Oleh :
1. Ricka Herlina (20089151001)
2. Putu Yunika Wulandari (20089151005)
3. Ni Luh Made Krisna Dwipayanti ( 20089151007)
Dosen Pengampu :
Indrie lutfiana, SST.,MH
Segala Puji Syukur, kami panjatkan kehadirat Tuhan Yang Maha Esa yang telah
memberikan rahmat dan hidayah-Nya sehingga kami dapat menyelesaikan makalah ini dengan
judul “Informed Consent dan Informed Refusal”. Makalah ini disusun untuk memenuhi tugas
kuliah Profesionalisme Kebidanan .
Semoga makalah ini dapat bermanfaat bagi kita semua dan untuk kepentingan proses
belajar dan dengan adanya makalah ini kita dapat belajar bersama demi kemajuan kita dan
kemajuan ilmu pengetahuan.
Melalui kata pengantar ini kami terlebih dahulu meminta maaf dan memohon
permakluman bila mana isi makalah ini tentu jauh dari kata sempurna, oleh karena itu segala
kritik dan saran sangat kami harapkan demi perbaikan dan penyempurnaan makalah ini dan
untuk pelajaran bagi kita semua dalam pembuatan dimasa mendatang.
PENDAHULUAN
Dalam peraturan pemerintah Republik Indonesia nomor 32 tahun 1996 tentang Tenaga
Kesehatan pasal 22 ayat 1 untuk tenaga kesehatan jenis tertentu dalam melaksanakan telkom
profesinya berkewajiban untuk review diantaranya adalah Kewajiban untuk review menghormati
hak Pasien, memberikan information yang berkaitan dengan kondisi dan tindakan yang akan
dilakukan, dan kewajiban untuk review meminta persetujuan terhadap tindakan yang akan
dilakukan.
Tenaga kesehatan yang tidak menunaikan hak pasien untuk memberikan informed consent
yang jelas, bisa dikategorikan ditolak kasus hukum (mewakili sifat hukum medik)dan dapat
menimbulkan gugatan yang diduga sebagai praktik. Belakangan ini masalah malpraktek medik
(malpraktik medis) yang semakin merugikan pasien semakin mendapat perhatian dari
masyarakat dan sorotan media massa. Lembaga Bantuan Hukum (LBH) Kesehatan Pusat di
Jakartamelaporkan sekitar 150 kasus malpraktik telah terjadi di Indonesia.
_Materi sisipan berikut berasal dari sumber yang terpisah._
(** [POST /projects/{project_id}/request-review] *)
Definition request_review (project_id : Z) (current_user : User.t)
  : Handler Project.t :=
  rows <- select_project project_id ;;
  found <- scalar_one_or_none rows ;;
  match found with
  | None => raise (HTTPException 404 Project_not_found)
  | Some project =>
    if opt_neq (Project.assignee_id project) (User.id current_user) then
      raise (HTTPException 403 Only_assignee_requests_review)
    else if negb (ProjectStatus_eqb (Project.status project) IN_PROGRESS) then
      raise (HTTPException 400 Review_needs_in_progress)
    else
      flush_project (Project.with_status REVIEW project) ;;;
      commit ;;;
      rows <- select_project project_id ;;
      scalar_one rows
  end.

(** [POST /projects/{project_id}/apply] *)
Definition apply_for_project (project_id : Z) (application_data : ApplicationCreate)
    (current_user : User.t) : Handler Application.t :=
  if negb (UserRole_eqb (User.role current_user) STUDENT) then
    raise (HTTPException 403 Only_students_apply)
  else
    rows <- select_project project_id ;;
    found <- scalar_one_or_none rows ;;
    match found with
    | None => raise (HTTPException 404 Project_not_found)
    | Some project =>
      if negb (ProjectStatus_eqb (Project.status project) OPEN) then
        raise (HTTPException 400 Project_not_open)
      else
        rows <- execute (fun d =>
          filter (fun a => Application.student_id a =? User.id current_user)
            (filter (fun a => Application.project_id a =? project_id)
               (applications d))) ;;
        existing <- scalar_one_or_none rows ;;
        match existing with
        | Some _ => raise (HTTPException 400 Already_applied)
        | None =>
          application <- add_application (fun new_id =>
            Application.mk new_id project_id (User.id current_user)
              (ac_proposed_rate application_data) PENDING) ;;
          commit ;;;
          rows <- execute (fun d =>
            by_id Application.id (Application.id application) (applications d)) ;;
          scalar_one rows
        end
    end.

(** [PUT /projects/{project_id}/applications/{application_id}] *)
Definition update_application_status (project_id application_id : Z)
    (status_data : ApplicationStatus) (current_user : User.t)
  : Handler Application.t :=
  rows <- select_project project_id ;;
  found <- scalar_one_or_none rows ;;
  match found with
  | None => raise (HTTPException 403 No_access)
  | Some project =>
    if negb (Project.customer_id project =? User.id current_user) then
      raise (HTTPException 403 No_access)
    else
      rows <- execute (fun d =>
        filter (fun a => Application.project_id a =? project_id)
          (filter (fun a => Application.id a =? application_id)
             (applications d))) ;;
      found <- scalar_one_or_none rows ;;
      match found with
      | None => raise (HTTPException 404 Application_not_found)
      | Some application =>
        flush_application (Application.with_status status_data application) ;;;
        (if ApplicationStatus_eqb status_data ACCEPTED then
           flush_project (Project.with_status IN_PROGRESS project)
         else ret tt) ;;;
        commit ;;;
        rows <- execute (fun d =>
          by_id Application.id (Application.id application) (applications d)) ;;
        scalar_one rows
      end
  end.
(** ** The user table and the Supabase client *)

(** A row of [users]; [github_access_token] is the nullable column. *)
Record UserRow : Type := mkUser {
  id : string;
  firebase_uid : string;
  github_access_token : option string;
  github_username : string
}.

Inductive Column : Type := col_firebase_uid | col_id.

(** The [{ data, error }] pair a query resolves to. *)
Record QueryResult : Type := mkQuery {
  data : option UserRow;
  error : option string
}.

(** What the controller asks of the client:
    [from('users').select(cols).eq(col, v).single()] and
    [from('users').update({ github_access_token: null }).eq(col, v)]. *)
Class Supabase (DB : Type) : Type := {
  select_single : DB -> string -> Column -> string -> QueryResult;
  update_token_null : DB -> Column -> string -> DB
}.

Definition Table : Type := list UserRow.

Definition column_eqb (c : Column) (v : string) (u : UserRow) : bool :=
  match c with
  | col_firebase_uid => String.eqb (firebase_uid u) v
  | col_id => String.eqb (id u) v
  end.

(** [.single()] yields the row when exactly one matches and an error (with
    [data: null]) for none or several.  The handlers read no column but
    [github_access_token], so the selected row is returned whole. *)
Definition table_select_single (t : Table) (cols : string) (c : Column) (v : string)
  : QueryResult :=
  match filter (column_eqb c v) t with
  | [u] => mkQuery (Some u) None
  | _ => mkQuery None (Some "PGRST116")
  end.

Definition null_token (u : UserRow) : UserRow :=
  mkUser (id u) (firebase_uid u) None (github_username u).

Definition table_update_token_null (t : Table) (c : Column) (v : string) : Table :=
  map (fun u => if column_eqb c v u then null_token u else u) t.

#[export] Instance table_supabase : Supabase Table := {
  select_single := table_select_single;
  update_token_null := table_update_token_null
}.

(** ** The upstream API *)

Record Request : Type := mkRequest {
  url : string;
  params : list (string * string);
  authorization : string;
  accept : string
}.

(** axios resolves with [response.data] on a 2xx status and rejects
    otherwise, with [error.response] set when a response was received. *)
Inductive AxiosOutcome : Type :=
| AxiosResolved (response_data : JsVal)
| AxiosRejected (e : JsError).

(** fetch resolves with a response of any status; [response.json()] rejects
    when the body is not JSON ([None]). *)
Inductive FetchOutcome : Type :=
| FetchResolved (status : Z) (json : option JsVal)
| FetchRejected (e : JsError).

Record Upstream : Type := mkUpstream {
  axios : Request -> AxiosOutcome;
  fetch : Request -> FetchOutcome
}.

(** [response.ok] *)
Definition ok (status : Z) : bool := (200 <=? status) && (status <=? 299).

(** ** Effects *)

Inductive Event : Type :=
| DbSelectSingle (cols : string) (c : Column) (v : string)
| DbSelectLimit (cols : string) (limit : nat)
| DbUpdateTokenNull (c : Column) (v : string)
| GitHubCall (req : Request).

Definition is_github_call (e : Event) : bool :=
  match e with GitHubCall _ => true | _ => false end.

Definition is_db_lookup (e : Event) : bool :=
  match e with DbSelectSingle _ _ _ | DbSelectLimit _ _ => true | _ => false end.

Definition is_db_write (e : Event) : bool :=
  match e with DbUpdateTokenNull _ _ => true | _ => false end.

Definition is_select_by (c : Column) (e : Event) : bool :=
  match e, c with
  | DbSelectSingle _ col_firebase_uid _, col_firebase_uid => true
  | DbSelectSingle _ col_id _, col_id => true
  | _, _ => false
  end.

Definition count (p : Event -> bool) (tr : list Event) : nat :=
  List.length (filter p tr).

Record World (DB : Type) : Type := mkWorld {
  db : DB;
  trace : list Event
}.
Arguments mkWorld {DB} db trace.
Arguments db {DB} w.
Arguments trace {DB} w.

Definition Js (DB A : Type) : Type := World DB -> Completion A * World DB.

Section Monad.
Context {DB : Type} `{Supabase DB}.

Definition ret {A} (a : A) : Js DB A := fun w => (Normal a, w).

Definition throw {A} (e : JsError) : Js DB A := fun w => (Thrown e, w).

Definition bind {A B} (m : Js DB A) (f : A -> Js DB B) : Js DB B :=
  fun w =>
    match m w with
    | (Normal a, w') => f a w'
    | (Thrown e, w') => (Thrown e, w')
    end.

(** [try { m } catch (error) { h error }] *)
Definition try_catch {A} (m : Js DB A) (h : JsError -> Js DB A) : Js DB A :=
  fun w =>
    match m w with
    | (Normal a, w') => (Normal a, w')
    | (Thrown e, w') => h e w'
    end.

Definition lift {A} (c : Completion A) : Js DB A := fun w => (c, w).

Definition emit (e : Event) : Js DB unit :=
  fun w => (Normal tt, mkWorld (db w) (trace w ++ [e])).

Definition selectSingle (cols : string) (c : Column) (v : string) : Js DB QueryResult :=
  fun w =>
    (Normal (select_single (db w) cols c v),
     mkWorld (db w) (trace w ++ [DbSelectSingle cols c v])).

Definition selectLimit (cols : string) (n : nat) : Js DB unit :=
  emit (DbSelectLimit cols n).

Definition updateTokenNull (c : Column) (v : string) : Js DB unit :=
  fun w =>
    (Normal tt,
     mkWorld (update_token_null (db w) c v) (trace w ++ [DbUpdateTokenNull c v])).

Definition axiosCall (gh : Upstream) (req : Request) : Js DB JsVal :=
  fun w =>
    let w' := mkWorld (db w) (trace w ++ [GitHubCall req]) in
    match axios gh req with
    | AxiosResolved d => (Normal d, w')
    | AxiosRejected e => (Thrown e, w')
    end.

(** The awaited response: its status and its (lazily parsed) body. *)
Definition fetchCall (gh : Upstream) (req : Request) : Js DB (Z * option JsVal) :=
  fun w =>
    let w' := mkWorld (db w) (trace w ++ [GitHubCall req]) in
    match fetch gh req with
    | FetchResolved st body => (Normal (st, body), w')
    | FetchRejected e => (Thrown e, w')
    end.

(** [await response.json()] *)
Definition responseJson (body : option JsVal) : Js DB JsVal :=
  match body with
  | Some v => ret v
  | None => throw (mkError "Unexpected token in JSON" None)
  end.
End Monad.

Declare Scope js_scope.
Delimit Scope js_scope with js.
Notation "x <- m ;; k" := (bind m (fun x => k))
  (at level 61, m at next level, right associativity) : js_scope.
Notation "m ;;; k" := (bind m (fun _ => k))
  (at level 61, right associativity) : js_scope.
Open Scope js_scope.
Notation "' pat <- m ;; k" := (bind m (fun x => match x with pat => k end))
  (at level 61, pat pattern, m at next level, right associativity) : js_scope.
(** Data without NaN is sorted ascending. *)
Lemma sorted_float_ascending (data : list float) :
  Forall (fun x => float_is_nan x = false) data ->
  StronglySorted (fun a b => (a <=? b)%float = true) (sorted flt data).
Proof.
  intros Hd.
  assert (Hs : Forall (fun x => float_is_nan x = false) (sorted flt data)).
  { apply (Permutation_Forall (Permutation_sym (sorted_perm flt data))), Hd. }
  apply (StronglySorted_impl (fun a b => (b <? a)%float = false) _
           (fun x => float_is_nan x = false)); [|exact Hs|].
  - intros a b Ha Hb H. rewrite (leb_ltb a b Ha Hb), H. reflexivity.
  - apply (sorted_ascending PrimFloat.ltb (fun x => float_is_nan x = false));
      [exact ltb_asym|exact ltb_negtrans|exact Hd].
Qed.

(** Comparisons that are decided by [==] or by a NaN. *)
Lemma eqb_not_ltb (x y : float) : (x =? y)%float = true -> (y <? x)%float = false.
Proof.
  intros H.
  assert (Hx : float_is_nan x = false).
  { rewrite FloatAxioms.eqb_spec in H. unfold float_is_nan.
    destruct (Prim2SF x); try reflexivity. discriminate H. }
  assert (Hy : float_is_nan y = false).
  { rewrite FloatAxioms.eqb_spec in H. unfold float_is_nan.
    destruct (Prim2SF y); try reflexivity. destruct (Prim2SF x); discriminate H. }
  rewrite (eqb_ltb x y Hx Hy) in H. apply andb_prop in H as [_ H].
  apply negb_true_iff in H. exact H.
Qed.

Lemma ltb_nan_r (x y : float) : float_is_nan y = true -> (x <? y)%float = false.
Proof.
  unfold float_is_nan. rewrite FloatAxioms.ltb_spec.
  destruct (Prim2SF y); try discriminate. intros _.
  destruct (Prim2SF x); reflexivity.
Qed.

Lemma ltb_nan_l (x y : float) : float_is_nan x = true -> (x <? y)%float = false.
Proof.
  unfold float_is_nan. rewrite FloatAxioms.ltb_spec.
  destruct (Prim2SF x); try discriminate. reflexivity.
Qed.

End FloatFacts.


(** * The harness on binary64 *)

Module Binary64Facts.
Import Binary64 FloatExamples FloatFacts.
Local Open Scope float_scope.

(** C3 (as stated): on the empty sequence, [_percentile] does not fail
    with an error of the [ValueError] family; what it raises is the
    [IndexError] of its own indexing. *)
Lemma percentile_empty_not_invalid_input :
  ~ (exists e, _percentile [] 95 = Raise e /\ is_ValueError e = true).
Proof.
  intros (e & He & Hv). vm_compute in He.
  injection He as <-. discriminate Hv.
Qed.


(** C1: for every non-empty list of latency values (floats, none of them
    NaN) and every [p] with [0 <= p <= 100], [_percentile] returns the
    linear-interpolation estimator of the specification, taken over the
    data sorted ascending: [lower] is the floor of the index, which is
    never negative, and both lookups are in range.  The operations are
    those of binary64, in the order of the formula.  A list holds fewer
    than [2^63] elements ([sys.maxsize]). *)
Theorem percentile_linear_interpolation (data : list float) (p : float) :
  data <> [] ->
  (len data < 2 ^ 63)%Z ->
  Forall (fun x => float_is_nan x = false) data ->
  (0 <=? p) = true ->
  (p <=? 100) = true ->
  Permutation (sorted flt data) data
  /\ StronglySorted (fun a b => (a <=? b) = true) (sorted flt data)
  /\ exists v,
       float_linear_interpolation (sorted flt data) p = Ok v
       /\ _percentile data p = Ok v.
Proof.
  intros Hd Hl Hn H0 H100. split; [apply sorted_perm|].
  split; [apply sorted_float_ascending, Hn|].
  apply percentile_float_unfold; try assumption. lia.
Qed.

(** C5 (as stated): the 0th percentile of the samples 1.0 and infinity
    is NaN, while their minimum is 1.0. *)
Lemma percentile_0_not_min :
  _percentile [1; infinity] 0 = Ok nan
  /\ py_min flt [1; infinity] = Ok 1
  /\ (nan =? 1) = false.
Proof. repeat split; vm_compute; reflexivity. Qed.

(** C5 (as the code has it): for every non-empty list of finite samples
    (no NaN, no infinity; at most [2^53] of them, so that their number
    is a float), the percentile at 100 equals the maximum of the data and
    the percentile at 0 its minimum, a single element included. *)
Theorem percentile_extremes_finite (data : list float) :
  data <> [] ->
  (len data <= 2 ^ 53)%Z ->
  Forall (fun x => float_is_finite x = true) data ->
  exists lo hi mn mx,
    _percentile data 0 = Ok lo /\ py_min flt data = Ok mn /\ (lo =? mn) = true
    /\ _percentile data 100 = Ok hi /\ py_max flt data = Ok mx
    /\ (hi =? mx) = true.
Proof.
  intros Hd Hl Hf.
  assert (Hn : Forall (fun x => float_is_nan x = false) data).
  { rewrite Forall_forall in Hf |- *. intros x Hx.
    apply float_is_finite_not_nan, Hf, Hx. }
  assert (Hnan : forall x, In x data -> float_is_nan x = false).
  { intros x Hx. rewrite Forall_forall in Hn. apply Hn, list_elem_of_In, Hx. }
  destruct (py_min_extreme PrimFloat.ltb _ ltb_asym ltb_negtrans data Hd Hn)
    as (mn & Emn & Imn & Hmn).
  destruct (py_max_extreme PrimFloat.ltb _ ltb_asym ltb_negtrans data Hd Hn)
    as (mx & Emx & Imx & Hmx).
  destruct (sorted_first_extreme PrimFloat.ltb _ ltb_asym ltb_negtrans data 0 Hd Hn)
    as (Ifirst & Hfirst).
  destruct (sorted_last_extreme PrimFloat.ltb _ ltb_asym ltb_negtrans data 0 Hd Hn)
    as (Ilast & Hlast).
  destruct (percentile_0 data Hd Hl Hf) as (lo & Elo & Flo & Hlo).
  exists lo, (nth (Z.to_nat (len (sorted flt data) - 1)) (sorted flt data) 0), mn, mx.
  split; [exact Elo|]. split; [exact Emn|].
  cbn [flt binary64_float] in *.
  pose proof (Hnan _ Ifirst) as Nfirst. pose proof (Hnan _ Ilast) as Nlast.
  pose proof (Hfirst mn Imn) as F1. pose proof (Hmn _ Ifirst) as F2.
  pose proof (Hlast mx Imx) as L1. pose proof (Hmx _ Ilast) as L2.
  remember (nth 0 (sorted PrimFloat.ltb data) 0) as first.
  remember (nth (Z.to_nat (len (sorted PrimFloat.ltb data) - 1))
                (sorted PrimFloat.ltb data) 0) as last.
  split.
  - pose proof (float_is_finite_not_nan _ Flo) as Nlo.
    rewrite (eqb_ltb lo first Nlo Nfirst) in Hlo.
    apply andb_prop in Hlo as [H1 H2]. apply negb_true_iff in H1, H2.
    rewrite (eqb_ltb lo mn Nlo (Hnan _ Imn)).
    rewrite (ltb_negtrans lo first mn), (ltb_negtrans mn first lo); auto.
  - split; [subst last; apply (percentile_100 data); assumption|].
    split; [exact Emx|].
    rewrite (eqb_ltb last mx Nlast (Hnan _ Imx)), L1, L2. reflexivity.
Qed.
Penjelasan dan persetujuan yang kurang jelas belum bisa dikalkulasikan, tetapi kasus-kasus
malpraktek baru mulai bermunculan. Dalam hal ini terkait dengan Penelitian Kesehatan.
Penelitian kesehatan merupakan langkah metode ilmiah yang berorientasikan atau memfokuskan
kegiatannya pada masalah-masalah yang timbul di bidang kesehatan. Kesehatan itu sendiri terdiri
dari dua sub bidang utama, yaitu pertama kesehatan individu yang berorientasikan klinis,
pengobatan. Sub bidang yang berorientasi pada kelompok atau masyarakat, yang saling
bertentangan. Selanjutnya sub bidang kesehatan ini terdiri dari berbagai disiplin ilmu, seperti
pendidikan, keperawatan, epidemiologi, pendidikan kesehatan, kesehatan lingkungan,
manajemen pelayanan kesehatan, dsb gizi. Sub bidang tersebut saling terkait dengan masalah
kesehatan masyarakat pada umumnya. Terkait dengan latar belakang tersebut, penelitian
kesehatan dapat diartikan sebagai suatu pertolongan untuk memecahkan suatu pertentangan
kesehatan, baik promotif, preventif, kuratif dan rehabilitasi serta masalah yang berkaitan dengan
tidak pasti tersebut; dengan mencari bukti dan dilakukan melalui langkah-langkah tertentu yang
dapat diubah ilmiah, sistematis dan logis.
Akhir-akhir ini banyak dibicarakan di media massa masalah dunia kebidanan yang
dihubungkan dengan hukum. Bidang kebidanan yang dahulu dianggap profesi mulia, seakan-
akan sulit tersentuh oleh orang awam, kini mulai dimasuki unsur hukum. Salah satu tujuan dari
hukum atau peraturan atau deklarasi atau kode etik kesehatan atau apapun namanya, adalah
untuk melindungi kepentingan pasien disamping mengembangkan kualitas profesi bidan atau
tenaga kesehatan. Keserasian antara kepentingan pasien dan kepentingan tenaga kesehatan,
merupakan salah satu penunjang keberhasilan pembangunan sistem kesehatan.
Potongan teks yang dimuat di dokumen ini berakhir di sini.